Tumor kills the man who got O.J. acquitted



Formidable in court, he fought for the famous and the obscure.
LOS ANGELES TIMES
LOS ANGELES -- Johnnie L. Cochran Jr., the masterful attorney who gained prominence as an early advocate for victims of police abuse then achieved worldwide fame for successfully defending football star O.J. Simpson on murder charges, died Tuesday afternoon. He was 67.
Cochran died at his home in the Los Feliz section of Los Angeles of an inoperable brain tumor, according to his brother-in-law Bill Baker. His wife and two sisters were with him at the time of his death.

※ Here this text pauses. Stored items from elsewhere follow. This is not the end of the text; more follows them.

(* ===== verification/SlotStorage.v ===== *)
(** * A storage whose slot ranges behave as documented

    The in-memory backend departs from the documentation of the range operations
    ([memory_range_last_slot] and [memory_remove_other_contract] below). [SlotStorage] has the
    same tables and implements the ranges slot by slot, refusing ranges beyond the last key;
    it shows that the laws can be met. *)

From Stdlib Require Import Strings.Byte.
From S2P Require Import Prelude Asm Merkle Receipts Storage MemStorage.

Record SlotStorage : Type := mkSlots { slot_memory : MemoryStorage }.

Abbreviation StateTable := (gmap (ContractId * Bytes32) (list byte)) (only parsing).
Definition state_table (s : SlotStorage) : StateTable := inner_state (ms_memory (slot_memory s)).
Definition set_state_table (s : SlotStorage) (m : StateTable) : SlotStorage :=
  mkSlots (set_inner (slot_memory s) (set_inner_state (ms_memory (slot_memory s)) m)).

Definition in_space (k : Bytes32) (n : Z) : bool := from_be_bytes k + n <=? key_space.

Definition range_keys (c : ContractId) (k : Bytes32) (n : Z) : list (ContractId * Bytes32) :=
  map (fun i => (c, key_add k i)) (seqZ 0 n).

Definition table_slots (m : StateTable) (c : ContractId) (k : Bytes32) (n : Z)
  : list (option (list byte)) := map (fun key => m !! key) (range_keys c k n).

Definition insert_slots (m : StateTable) (c : ContractId) (k : Bytes32) (l : list (list byte))
  : StateTable := list_to_map (zip (range_keys c k (zlen l)) l) ∪ m.

Definition remove_slots (m : StateTable) (c : ContractId) (k : Bytes32) (n : Z) : StateTable :=
  filter (fun e => e.1 ∉ range_keys c k n) m.

Definition slots_insert_range (s : SlotStorage) (c : ContractId) (k : Bytes32) (l : list (list byte))
  : option (Z * SlotStorage) :=
  if in_space k (zlen l) then
    Some (zlen (filter (fun o => o = None) (table_slots (state_table s) c k (zlen l))),
          set_state_table s (insert_slots (state_table s) c k l))
  else None.

Definition slots_remove_range (s : SlotStorage) (c : ContractId) (k : Bytes32) (n : Z)
  : option (bool * SlotStorage) :=
  if in_space k n then
    Some (forallb (fun o => bool_decide (is_Some o)) (table_slots (state_table s) c k n),
          set_state_table s (remove_slots (state_table s) c k n))
  else None.

Definition lift_storage {A} (x : option (A * MemoryStorage)) : option (A * SlotStorage) :=
  prod_map id mkSlots <$> x.

#[export] Instance slot_storage_interface `{Sha256} `{Tai64} : InterpreterStorage SlotStorage := {|
  storage_contract s := storage_contract (slot_memory s);
  storage_contract_size s := storage_contract_size (slot_memory s);
  storage_contract_read s := storage_contract_read (slot_memory s);
  storage_blob_size s := storage_blob_size (slot_memory s);
  storage_blob_read s := storage_blob_read (slot_memory s);
  contract_asset_id_balance s := contract_asset_id_balance (slot_memory s);
  contract_asset_id_balance_replace s c a v :=
    lift_storage (contract_asset_id_balance_replace (slot_memory s) c a v);
  contract_state s := contract_state (slot_memory s);
  contract_state_replace s c k v := lift_storage (contract_state_replace (slot_memory s) c k v);
  contract_state_range s c k n :=
    if in_space k n then Some (table_slots (state_table s) c k n) else None;
  contract_state_insert_range := slots_insert_range;
  contract_state_remove_range := slots_remove_range;
  timestamp_at s := timestamp_at (slot_memory s);
  block_hash_at s := block_hash_at (slot_memory s);
  storage_coinbase s := storage_coinbase (slot_memory s)
|}.

(** ** Keys of a range *)

Lemma key_add_val k i :
  0 <= i -> from_be_bytes k + i < key_space -> from_be_bytes (key_add k i) = from_be_bytes k + i.
Proof.
  intros Hi Hk. unfold key_add. apply to_from_be_bytes. pose proof (from_be_bytes_range k).
  unfold key_space in Hk. change (256 ^ Z.of_nat 32) with (2 ^ 256). lia.
Qed.

Lemma key_add_inj k n i j :
  from_be_bytes k + n <= key_space -> 0 <= i < n -> 0 <= j < n -> key_add k i = key_add k j -> i = j.
Proof.
  intros Hk Hi Hj E. apply (f_equal from_be_bytes) in E. rewrite !key_add_val in E by lia. lia.
Qed.

Lemma range_keys_in c k n key :
  key ∈ range_keys c k n <-> exists i, 0 <= i < n /\ key = (c, key_add k i).
Proof.
  unfold range_keys. rewrite list_elem_of_In, in_map_iff. split.
  - intros (i & <- & Hi). exists i. split; [|done].
    apply list_elem_of_In, elem_of_seqZ in Hi. lia.
  - intros (i & Hi & ->). exists i. split; [done|]. apply list_elem_of_In, elem_of_seqZ. lia.
Qed.

Lemma range_keys_NoDup c k n : from_be_bytes k + n <= key_space -> NoDup (range_keys c k n).
Proof.
  intros Hk. unfold range_keys. apply NoDup_fmap_2_strong; [|apply NoDup_seqZ].
  intros i j Hi Hj E%(f_equal snd). rewrite elem_of_seqZ in Hi, Hj.
  apply (key_add_inj k n i j Hk); [lia|lia|done].
Qed.

Lemma zlen_range_keys c k n : 0 <= n -> zlen (range_keys c k n) = n.
Proof. intros Hn. unfold zlen, range_keys. rewrite length_map, length_seqZ. lia. Qed.

(** ** Laws *)

Lemma insert_slots_get m c k l i v :
  from_be_bytes k + zlen l <= key_space -> 0 <= i -> zget l i = Some v ->
  insert_slots m c k l !! (c, key_add k i) = Some v.
Proof.
  intros Hk Hi Hv. unfold insert_slots. apply lookup_union_Some_l.
  apply elem_of_list_to_map_1.
  - rewrite fst_zip; [by apply range_keys_NoDup|].
    pose proof (zlen_range_keys c k (zlen l) (zlen_nonneg l)). unfold zlen in *. lia.
  - assert (Hil : i < zlen l) by (apply zget_Some_len in Hv; lia).
    apply list_elem_of_lookup. exists (Z.to_nat i). apply lookup_zip_Some. split.
    + unfold range_keys. rewrite list_lookup_fmap, lookup_seqZ_lt by lia. cbn [fmap option_fmap option_map].
      by replace (0 + Z.of_nat (Z.to_nat i)) with i by lia.
    + unfold zget in Hv. by destruct (i <? 0).
Qed.

Lemma insert_slots_frame m c k l key :
  (forall i, 0 <= i < zlen l -> key <> (c, key_add k i)) ->
  insert_slots m c k l !! key = m !! key.
Proof.
  intros Hk. unfold insert_slots. rewrite lookup_union_r; [done|].
  apply not_elem_of_list_to_map_1. intros Hin.
  apply list_elem_of_fmap in Hin as ([k' v] & -> & Hin).
  apply elem_of_zip_l, range_keys_in in Hin as (i & Hi & E). by apply (Hk i).
Qed.

Lemma remove_slots_get m c k n key :
  remove_slots m c k n !! key = if decide (key ∈ range_keys c k n) then None else m !! key.
Proof.
  unfold remove_slots. case_decide as Hd.
  - apply map_lookup_filter_None. right. intros v _. cbn. tauto.
  - destruct (m !! key) as [v|] eqn:E.
    + apply map_lookup_filter_Some. by split.
    + apply map_lookup_filter_None. by left.
Qed.

Definition slot_storage_wf (s : SlotStorage) : Prop := memory_storage_wf (slot_memory s).

Lemma set_state_table_wf s m :
  slot_storage_wf s -> map_Forall (fun _ v => slot_ok v) m -> slot_storage_wf (set_state_table s m).
Proof. intros (? & ? & _ & ?) Hm. by split_and!. Qed.

Lemma insert_slots_ok m c k l :
  map_Forall (fun _ v => slot_ok v) m -> Forall slot_ok l ->
  map_Forall (fun _ v => slot_ok v) (insert_slots m c k l).
Proof.
  intros Hm Hl. unfold insert_slots. apply map_Forall_union_2; [|done].
  intros key v Hv. apply elem_of_list_to_map_2, elem_of_zip_r in Hv.
  by eapply Forall_forall in Hl.
Qed.

Lemma remove_slots_ok m c k n :
  map_Forall (fun _ v => slot_ok v) m -> map_Forall (fun _ v => slot_ok v) (remove_slots m c k n).
Proof.
  intros Hm key v. rewrite remove_slots_get. case_decide; [done|]. apply Hm.
Qed.

Lemma zlen_filter_le {A} (P : A -> Prop) `{!forall x, Decision (P x)} (l : list A) :
  zlen (filter P l) <= zlen l.
Proof. unfold zlen. pose proof (length_filter P l). lia. Qed.

Lemma lift_storage_Some {A} (x : option (A * MemoryStorage)) a s' :
  lift_storage x = Some (a, s') -> x = Some (a, slot_memory s').
Proof. destruct x as [[? ?]|]; [|done]. by intros [= <- <-]. Qed.

#[export] Instance slot_storage_laws `{Sha256} `{Tai64} : StorageLaws SlotStorage.
Proof.
  refine {| storage_wf := slot_storage_wf |}.
  - intros s. exact (size_range (slot_memory s)).
  - intros s. exact (code_range (slot_memory s)).
  - intros s. exact (read_fills (slot_memory s)).
  - intros s. exact (blob_range (slot_memory s)).
  - intros s. exact (blob_fills (slot_memory s)).
  - intros s. exact (balance_word (slot_memory s)).
  - intros s c a v o s' Hs Hv E%lift_storage_Some. exact (replace_wf (slot_memory s) c a v o (slot_memory s') Hs Hv E).
  - intros s c a v o s' E%lift_storage_Some. exact (replace_old (slot_memory s) c a v o _ E).
  - intros s c a v o s' E%lift_storage_Some. exact (replace_get (slot_memory s) c a v o _ E).
  - intros s c a v o s' c' a' E%lift_storage_Some. exact (replace_frame (slot_memory s) c a v o _ c' a' E).
  - intros s c a v o s' E%lift_storage_Some. exact (replace_code (slot_memory s) c a v o _ E).
  - intros s. exact (slot_range (slot_memory s)).
  - intros s c k n l (_ & _ & Hs & _) E. cbn in E. destruct (in_space k n); [|done].
    injection E as <-. apply Forall_forall. intros o Ho v ->.
    apply list_elem_of_In, in_map_iff in Ho as (key & E & _). by apply (Hs key).
  - intros s c k v o s' Hs Hv E%lift_storage_Some. exact (slot_replace_spec (slot_memory s) c k v o _ Hs Hv E).
  - intros s c k l n s' Hs Hl E. cbn in E. unfold slots_insert_range in E.
    destruct (in_space k (zlen l)); [|done]. injection E as <- <-.
    split; [by apply set_state_table_wf, insert_slots_ok; [done|apply Hs|]|].
    split_and!; try done; [|apply zlen_nonneg|].
    + intros c' k' Hne. cbn. rewrite insert_slots_frame; [done|]. congruence.
    + etrans; [apply zlen_filter_le|]. unfold table_slots, zlen. rewrite length_map.
      pose proof (zlen_range_keys c k (zlen l) (zlen_nonneg l)). unfold zlen in *. lia.
  - intros s c k n b s' Hs E. cbn in E. unfold slots_remove_range in E.
    destruct (in_space k n); [|done]. injection E as <- <-.
    split; [by apply set_state_table_wf, remove_slots_ok, Hs|].
    split_and!; try done. intros c' k' Hne. cbn. rewrite remove_slots_get.
    rewrite decide_False; [done|]. intros (i & _ & E)%range_keys_in. congruence.
  - intros s. exact (timestamp_word (slot_memory s)).
Defined.

#[local] Arguments key_add : simpl never.
#[local] Arguments to_be_bytes : simpl never.

Lemma table_slots_eq `{Sha256} `{Tai64} s c k n :
  table_slots (state_table s) c k n = slots s c k n.
Proof. unfold table_slots, range_keys, slots. rewrite map_map. done. Qed.

#[export] Instance slot_storage_state_laws `{Sha256} `{Tai64} : StateLaws SlotStorage.
Proof.
  split.
  - intros s c k n l _ _ Hn E. cbn in E. destruct (in_space k n); [|done]. injection E as <-.
    unfold table_slots, zlen. rewrite length_map. by apply zlen_range_keys.
  - intros s c k n l _ _ _ Hk E. cbn in E. destruct (in_space k n); [|done]. injection E as <-.
    apply table_slots_eq.
  - intros s c k l n s' _ _ _ Hk E. cbn in E. unfold slots_insert_range in E.
    destruct (in_space k (zlen l)); [|done]. injection E as <- <-.
    split; [by rewrite table_slots_eq|]. unfold slots_set. rewrite zlen_map. split.
    + apply (list_eq_same_length _ _ (length l)).
      * by rewrite length_map.
      * unfold slots. rewrite length_map, length_seqZ. unfold zlen. lia.
      * intros i x y Hi. unfold slots. rewrite !list_lookup_fmap, lookup_seqZ_lt by (unfold zlen; lia).
        cbn. destruct (l !! i) as [v|] eqn:Ev; [|done]. intros [= <-] [= <-].
        unfold slot. cbn.
        rewrite (insert_slots_get _ c k l _ v); [done|done|lia|].
        unfold zget. destruct (Z.ltb_spec (0 + Z.of_nat i) 0); [lia|].
        by replace (Z.to_nat (0 + Z.of_nat i)) with i by lia.
    + intros k' Hk'. unfold slot. cbn. rewrite insert_slots_frame; [done|].
      intros i Hi E%(f_equal snd). by apply (Hk' i).
  - intros s c k n b s' _ _ Hn Hk E. cbn in E. unfold slots_remove_range in E.
    destruct (in_space k n); [|done]. injection E as <- <-.
    split; [by rewrite table_slots_eq|]. unfold slots_set. rewrite zlen_replicate, Z2Nat.id by done.
    split.
    + apply (list_eq_same_length _ _ (Z.to_nat n)).
      * by rewrite length_replicate.
      * unfold slots. by rewrite length_map, length_seqZ.
      * intros i x y Hi. unfold slots.
        rewrite list_lookup_fmap, lookup_seqZ_lt, lookup_replicate_2 by lia. cbn.
        intros [= <-] [= <-]. unfold slot. cbn. rewrite remove_slots_get, decide_True; [done|].
        apply range_keys_in. exists (0 + Z.of_nat i). split; [lia|done].
    + intros k' Hk'. unfold slot. cbn. rewrite remove_slots_get, decide_False; [done|].
      intros (i & Hi & E%(f_equal snd))%range_keys_in. by apply (Hk' i).
Qed.

(** ** Where the in-memory backend departs from the documentation *)

Definition last_key : Bytes32 := replicate 32 xff.
Definition one_slot (c : ContractId) (k : Bytes32) (s : MemoryStorage) : MemoryStorage :=
  (state_replace s c k (replicate 32 x01)).2.

(** If an earlier contract has a slot at the same key, clearing a slot leaves it in place and
    reports that it was not set. *)
Lemma memory_remove_other_contract :
  let c := replicate 32 x01 in
  let s := one_slot c zeroed (one_slot zeroed zeroed (memory_storage_new 0 zeroed)) in
  inner_state (ms_memory s) !! (c, zeroed) = Some (replicate 32 x01) /\
  (state_remove_range s c zeroed 1).1 = false /\
  inner_state (ms_memory (state_remove_range s c zeroed 1).2) !! (c, zeroed) =
    Some (replicate 32 x01).
Proof. split_and!; vm_compute; reflexivity. Qed.

Lemma btree_range_empty m p : btree_range m p p = [].
Proof.
  unfold btree_range. induction (sorted_entries m) as [|e l IH]; [done|].
  rewrite filter_cons_False by lia. exact IH.
Qed.

(** The in-memory backend never returns the slot at the last key in a range, and cuts a
    range that passes it short: whatever is stored and however many slots are requested, the
    range from the last key is one unset slot. *)
Theorem memory_range_last (s : MemoryStorage) (c : ContractId) (n : Z) :
  1 <= n -> state_range s c last_key n = [None].
Proof.
  intros Hn. unfold state_range. rewrite btree_range_empty.
  destruct (Z.to_nat n) as [|k] eqn:E; [lia|]. cbn [key_successors].
  assert (Ha : (add_one last_key).2 = true) by (vm_compute; reflexivity).
  destruct (add_one last_key) as [next o]. cbn in Ha. by subst o.
Qed.

Lemma memory_range_last_witness :
  let s := one_slot zeroed last_key (memory_storage_new 0 zeroed) in
  inner_state (ms_memory s) !! (zeroed, last_key) = Some (replicate 32 x01) /\
  state_range s zeroed last_key 2 = [None].
Proof. split; [vm_compute; reflexivity|]. apply memory_range_last. discriminate. Defined.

Long before his defense of Simpson, Cochran was challenging the Los Angeles police department's misconduct. From the 1960s on when he represented the widow of Leonard Deadwyler, a black motorist killed during a police stop in Los Angeles, Cochran took police abuse to court.
His clients weren't always black -- he unsuccessfully represented Reginald Denny, the white trucker beaten by a mob during the 1991 riots that followed the verdict of not guilty in the trial of police officers charged with assaulting Rodney King. Instead of arguing, as he often did, that police had been brutal on the job, Cochran contended that the trucker's civil rights had been violated because police didn't do their jobs when they withdrew from a South Los Angeles intersection where rioting was fierce and Denny was beaten.
Revered in community
By the time Simpson was accused of murder in 1994, Cochran was "larger than life" in the city's black community, said Kerman Maddox, a political consultant and longtime Los Angeles resident. After Simpson, that profile would expand, earning him new admirers as well as new detractors who considered him a racially polarizing force.
His successful defense of Simpson against charges of murdering his ex-wife, Nicole Brown Simpson, and Ronald Lyle Goldman, a waiter and friend of Nicole's, vaulted him to the rank of celebrity, beseeched by autograph-seekers and parodied on "Saturday Night Live" and "Seinfeld."
Resplendently tailored and silky-voiced, clever and genteel, Cochran came to epitomize the formidable litigator, sought after by the famous and wealthy, the obscure and struggling, all believing they were victims of the system in one way or another.
He could figure out how to connect with any jury, and in his most famous case, the Simpson trial, he delivered to the jurors an eloquent, even lilting closing argument. He famously cast doubt on the prosecution's theory of the case saying, "If it doesn't fit, you must acquit." The line referred to Cochran's overall assessment of the prosecution's evidence, but it most evoked the moment during the trial when Simpson appeared to struggle to put on what were presumed to be the murderer's bloody gloves -- one of which was found at the murder scene, the other outside Simpson's house.
The eldest child of four, Cochran was born in a charity hospital in Shreveport, La.
Focused on law
Cochran grew up wanting to be a lawyer. After graduating from the University of California, Los Angeles, Cochran earned a law degree from Loyola Marymount University in 1962. The summer after his first year in law school, he married Barbara Berry.
The couple had two daughters -- Melodie and Tiffany -- when the marriage ended in divorce. He later had a relationship with Patricia Sikora, who bore him his son, Jonathan.
In the middle of his rise as an attorney, his personal life took a turn. As an airport commissioner, he was attending a 1981 conference when he met Dale Mason, an executive for an Atlanta-based concessionaire. Cochran and Mason, 13 years his junior, were married at the Bel Air Hotel in 1985.
Mason survives him, as does his son, Jonathan Cochran; daughters, Tiffany Cochran Edwards and Melodie; and sisters Pearl Baker and Martha Jean Sherrard.